TASK STATEMENT: Take the listing that follows and copy it precisely.

DATA FOR REVIEW:
##############################

(* ===== verification/AdmissionSession.v ===== *)
(** * The GPU admission session

    [src/governor/gpu_admission_session.cpp]: the state machine that owns one
    adapter lease, takes both admission stages, delivers one token to one
    contained worker, watches it, cancels it and cleans up.

    A session operation runs under the session mutex, so each definition here
    is one atomic step of the state; the protocol callbacks that take the
    mutex several times are compositions of such steps.  Process-wide state
    (the lease registry and the receipt store) is part of the record. *)

From S2P Require Import Prelude.
From S2P Require Import CheckedArithmetic.
From S2P Require Import MemoryCap.
From S2P Require Import HostAdmission.
From S2P Require Import GpuTelemetry.
From S2P Require Import SupervisorAdmission.
From S2P Require Import PreAdmission.
From S2P Require Import PostAdmission.
From S2P Require Import AdmissionToken.
From S2P Require Import Watchdog.
From S2P Require Import GpuLease.
From S2P Require Import NativeWorker.
Import HostAdmission GpuTelemetry SupervisorAdmission PreAdmission PostAdmission AdmissionTokens Watchdog NativeWorker.
From Stdlib Require Import Ascii String.

Module AdmissionSession.

(** ** Data *)

Inductive GpuAdmissionSessionState :=
| LeaseHeld | PreContextAdmitted | WorkerContained | PostContextAdmitted | TokenIssued
| TokenConsumed | WatchdogActive | CancelRequested | CooperativeCancelAcknowledged
| JobAbortRequired | WorkerExited | CleanupStarted | FailedClosed | Cleaned | Quarantined.

#[export] Instance session_state_eq_dec : EqDecision GpuAdmissionSessionState.
Proof. solve_decision. Defined.

Inductive CancellationAction := AwaitCooperativeExit | AbortJob | BeginCleanup | Quarantine.

Record CancellationDecision := mkCancellation {
  cd_action : CancellationAction;
  cd_state : GpuAdmissionSessionState;
}.

Record SupervisorCleanupEvidence := mkCleanupEvidence {
  sce_worker_exit_observed : bool;
  sce_job_tree_empty : bool;
  sce_job_accounting_reconciled : bool;
  sce_device_resources_reconciled : bool;
  sce_artifact_handles_closed : bool;
  sce_temporary_files_reconciled : bool;
  sce_terminal_reason : string;
  sce_last_good_sample_sha256 : string;
  sce_evidence_bundle_sha256 : string;
}.

Record DeviceCleanupEvidence := mkDeviceCleanup {
  dce_device_resources_reconciled : bool;
  dce_terminal_reason : string;
  dce_last_good_sample_sha256 : string;
  dce_evidence_bundle_sha256 : string;
}.

Definition no_grant (reason : string) : NativeWorkerAdmissionGrant := mkAdmissionGrant false 0 0 0 reason.

Definition rejected_result (reason : string) : NativeWorkerResult :=
  {| default_NativeWorkerResult with nwr_failure_reason := reason |}.

(** [GpuAdmissionSession::Impl] with the process-wide state. *)
Record Session := mkSession {
  ss_cell : AdmissionCellIdentity;
  ss_adapter_luid_high : Z;
  ss_adapter_luid_low : Z;
  ss_lease : option GpuLease.ExclusiveGpuLease;
  ss_state : GpuAdmissionSessionState;
  ss_pre_receipt : option PreContextAdmissionReceipt;
  ss_post_receipt : option PostContextAdmissionReceipt;
  ss_worker : option NativeWorkerContainmentIdentity;
  ss_pending_token : option AdmissionToken;
  ss_owned_worker_exit_observed : bool;
  ss_owned_job_tree_empty : bool;
  ss_owned_job_accounting_reconciled : bool;
  ss_owned_artifact_handles_closed : bool;
  ss_owned_temporary_files_reconciled : bool;
  ss_cancel_requested_monotonic_milliseconds : Z;
  ss_cleanup_started_monotonic_milliseconds : Z;
  ss_terminal_evidence : option SupervisorCleanupEvidence;
  ss_token_issuer : AdmissionTokenIssuer;
  ss_registry : GpuLease.Registry;
  ss_store : ReceiptStore;
}.

Definition in_state (s : Session) (st : GpuAdmissionSessionState) : bool := bool_decide (ss_state s = st).

Definition enter (st : GpuAdmissionSessionState) (s : Session) : Session := {| s with ss_state := st |}.

Definition has {A} (o : option A) : bool := match o with Some _ => true | None => false end.

Definition is_sha256 (value : string) : bool :=
  Nat.eqb (String.length value) 64 && all_chars is_lower_hex value.

(** ** Lease effects on the session *)

(** [impl_->lease->quarantine_for_process_lifetime()] when a lease is held. *)
Definition quarantine_lease (s : Session) : Session :=
  {| s with ss_lease := GpuLease.quarantine_for_process_lifetime <$> ss_lease s |}.

(** [impl_->lease.reset()], which runs the lease's destructor. *)
Definition reset_lease (s : Session) : Session :=
  match ss_lease s with
  | None => s
  | Some lease => {| s with ss_lease := None;
                            ss_registry := (GpuLease.release lease (ss_registry s)).2 |}
  end.

(** [~GpuAdmissionSession], then the destructors of the members. *)
Definition destroy (s : Session) : Session :=
  if has (ss_lease s) && negb (in_state s Cleaned) then reset_lease (quarantine_lease s)
  else reset_lease s.

(** ** Operations *)

Inductive SessionAcquireStatus := SessionAcquired | SessionInvalidCellIdentity | SessionLeaseUnavailable.

(** [acquire_gpu_admission_session]; the token issuer takes its number from
    the process-wide issuer sequence.  [allocated] is false when the session object
    cannot be allocated ([std::bad_alloc]), which releases the lease again. *)
Definition acquire_gpu_admission_session (outcome : GpuLease.NativeLeaseOutcome) (allocated : bool)
    (cell : AdmissionCellIdentity) (high low issuer_id : Z) (registry : GpuLease.Registry)
    (store : ReceiptStore) : SessionAcquireStatus * option Session * GpuLease.Registry :=
  if negb (admission_cell_identity_valid cell) then (SessionInvalidCellIdentity, None, registry)
  else
  let (acquired, registry') := GpuLease.acquire_exclusive_gpu_lease outcome high low registry in
  match GpuLease.lar_status acquired, GpuLease.lar_lease acquired with
  | GpuLease.Acquired, Some lease =>
      if negb allocated then (SessionLeaseUnavailable, None, (GpuLease.release lease registry').2)
      else
      (SessionAcquired,
       Some (mkSession cell high low (Some lease) LeaseHeld None None None None
               false false false false false 0 0 None (new_issuer issuer_id) registry' store),
       registry')
  | _, _ => (SessionLeaseUnavailable, None, registry')
  end.

Definition bind_owned_worker (evidence : NativeWorkerContainmentIdentity) (s : Session) : bool * Session :=
  let valid :=
    in_state s PreContextAdmitted && (nwc_root_process_id evidence <>z 0) &&
    (nwc_maximum_active_processes evidence <>z 0) && (nwc_job_memory_limit_bytes evidence <>z 0) &&
    (nwc_job_cpu_time_limit_milliseconds evidence <>z 0) &&
    negb (str_empty (nwc_job_identity evidence)) && negb (str_empty (nwc_executable_identity evidence)) in
  if negb valid then (false, enter FailedClosed s)
  else (true, {| s with ss_worker := Some evidence; ss_state := WorkerContained |}).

##############################

WRITTEN SOLUTION:
(* ===== verification/AdmissionSession.v ===== *)
(** * The GPU admission session

    [src/governor/gpu_admission_session.cpp]: the state machine that owns one
    adapter lease, takes both admission stages, delivers one token to one
    contained worker, watches it, cancels it and cleans up.

    A session operation runs under the session mutex, so each definition here
    is one atomic step of the state; the protocol callbacks that take the
    mutex several times are compositions of such steps.  Process-wide state
    (the lease registry and the receipt store) is part of the record. *)

From S2P Require Import Prelude.
From S2P Require Import CheckedArithmetic.
From S2P Require Import MemoryCap.
From S2P Require Import HostAdmission.
From S2P Require Import GpuTelemetry.
From S2P Require Import SupervisorAdmission.
From S2P Require Import PreAdmission.
From S2P Require Import PostAdmission.
From S2P Require Import AdmissionToken.
From S2P Require Import Watchdog.
From S2P Require Import GpuLease.
From S2P Require Import NativeWorker.
Import HostAdmission GpuTelemetry SupervisorAdmission PreAdmission PostAdmission AdmissionTokens Watchdog NativeWorker.
From Stdlib Require Import Ascii String.

Module AdmissionSession.

(** ** Data *)

Inductive GpuAdmissionSessionState :=
| LeaseHeld | PreContextAdmitted | WorkerContained | PostContextAdmitted | TokenIssued
| TokenConsumed | WatchdogActive | CancelRequested | CooperativeCancelAcknowledged
| JobAbortRequired | WorkerExited | CleanupStarted | FailedClosed | Cleaned | Quarantined.

#[export] Instance session_state_eq_dec : EqDecision GpuAdmissionSessionState.
Proof. solve_decision. Defined.

Inductive CancellationAction := AwaitCooperativeExit | AbortJob | BeginCleanup | Quarantine.

Record CancellationDecision := mkCancellation {
  cd_action : CancellationAction;
  cd_state : GpuAdmissionSessionState;
}.

Record SupervisorCleanupEvidence := mkCleanupEvidence {
  sce_worker_exit_observed : bool;
  sce_job_tree_empty : bool;
  sce_job_accounting_reconciled : bool;
  sce_device_resources_reconciled : bool;
  sce_artifact_handles_closed : bool;
  sce_temporary_files_reconciled : bool;
  sce_terminal_reason : string;
  sce_last_good_sample_sha256 : string;
  sce_evidence_bundle_sha256 : string;
}.

Record DeviceCleanupEvidence := mkDeviceCleanup {
  dce_device_resources_reconciled : bool;
  dce_terminal_reason : string;
  dce_last_good_sample_sha256 : string;
  dce_evidence_bundle_sha256 : string;
}.

Definition no_grant (reason : string) : NativeWorkerAdmissionGrant := mkAdmissionGrant false 0 0 0 reason.

Definition rejected_result (reason : string) : NativeWorkerResult :=
  {| default_NativeWorkerResult with nwr_failure_reason := reason |}.

(** [GpuAdmissionSession::Impl] with the process-wide state. *)
Record Session := mkSession {
  ss_cell : AdmissionCellIdentity;
  ss_adapter_luid_high : Z;
  ss_adapter_luid_low : Z;
  ss_lease : option GpuLease.ExclusiveGpuLease;
  ss_state : GpuAdmissionSessionState;
  ss_pre_receipt : option PreContextAdmissionReceipt;
  ss_post_receipt : option PostContextAdmissionReceipt;
  ss_worker : option NativeWorkerContainmentIdentity;
  ss_pending_token : option AdmissionToken;
  ss_owned_worker_exit_observed : bool;
  ss_owned_job_tree_empty : bool;
  ss_owned_job_accounting_reconciled : bool;
  ss_owned_artifact_handles_closed : bool;
  ss_owned_temporary_files_reconciled : bool;
  ss_cancel_requested_monotonic_milliseconds : Z;
  ss_cleanup_started_monotonic_milliseconds : Z;
  ss_terminal_evidence : option SupervisorCleanupEvidence;
  ss_token_issuer : AdmissionTokenIssuer;
  ss_registry : GpuLease.Registry;
  ss_store : ReceiptStore;
}.

Definition in_state (s : Session) (st : GpuAdmissionSessionState) : bool := bool_decide (ss_state s = st).

Definition enter (st : GpuAdmissionSessionState) (s : Session) : Session := {| s with ss_state := st |}.

Definition has {A} (o : option A) : bool := match o with Some _ => true | None => false end.

Definition is_sha256 (value : string) : bool :=
  Nat.eqb (String.length value) 64 && all_chars is_lower_hex value.

(** ** Lease effects on the session *)

(** [impl_->lease->quarantine_for_process_lifetime()] when a lease is held. *)
Definition quarantine_lease (s : Session) : Session :=
  {| s with ss_lease := GpuLease.quarantine_for_process_lifetime <$> ss_lease s |}.

(** [impl_->lease.reset()], which runs the lease's destructor. *)
Definition reset_lease (s : Session) : Session :=
  match ss_lease s with
  | None => s
  | Some lease => {| s with ss_lease := None;
                            ss_registry := (GpuLease.release lease (ss_registry s)).2 |}
  end.

(** [~GpuAdmissionSession], then the destructors of the members. *)
Definition destroy (s : Session) : Session :=
  if has (ss_lease s) && negb (in_state s Cleaned) then reset_lease (quarantine_lease s)
  else reset_lease s.

(** ** Operations *)

Inductive SessionAcquireStatus := SessionAcquired | SessionInvalidCellIdentity | SessionLeaseUnavailable.

(** [acquire_gpu_admission_session]; the token issuer takes its number from
    the process-wide issuer sequence.  [allocated] is false when the session object
    cannot be allocated ([std::bad_alloc]), which releases the lease again. *)
Definition acquire_gpu_admission_session (outcome : GpuLease.NativeLeaseOutcome) (allocated : bool)
    (cell : AdmissionCellIdentity) (high low issuer_id : Z) (registry : GpuLease.Registry)
    (store : ReceiptStore) : SessionAcquireStatus * option Session * GpuLease.Registry :=
  if negb (admission_cell_identity_valid cell) then (SessionInvalidCellIdentity, None, registry)
  else
  let (acquired, registry') := GpuLease.acquire_exclusive_gpu_lease outcome high low registry in
  match GpuLease.lar_status acquired, GpuLease.lar_lease acquired with
  | GpuLease.Acquired, Some lease =>
      if negb allocated then (SessionLeaseUnavailable, None, (GpuLease.release lease registry').2)
      else
      (SessionAcquired,
       Some (mkSession cell high low (Some lease) LeaseHeld None None None None
               false false false false false 0 0 None (new_issuer issuer_id) registry' store),
       registry')
  | _, _ => (SessionLeaseUnavailable, None, registry')
  end.

Definition bind_owned_worker (evidence : NativeWorkerContainmentIdentity) (s : Session) : bool * Session :=
  let valid :=
    in_state s PreContextAdmitted && (nwc_root_process_id evidence <>z 0) &&
    (nwc_maximum_active_processes evidence <>z 0) && (nwc_job_memory_limit_bytes evidence <>z 0) &&
    (nwc_job_cpu_time_limit_milliseconds evidence <>z 0) &&
    negb (str_empty (nwc_job_identity evidence)) && negb (str_empty (nwc_executable_identity evidence)) in
  if negb valid then (false, enter FailedClosed s)
  else (true, {| s with ss_worker := Some evidence; ss_state := WorkerContained |}).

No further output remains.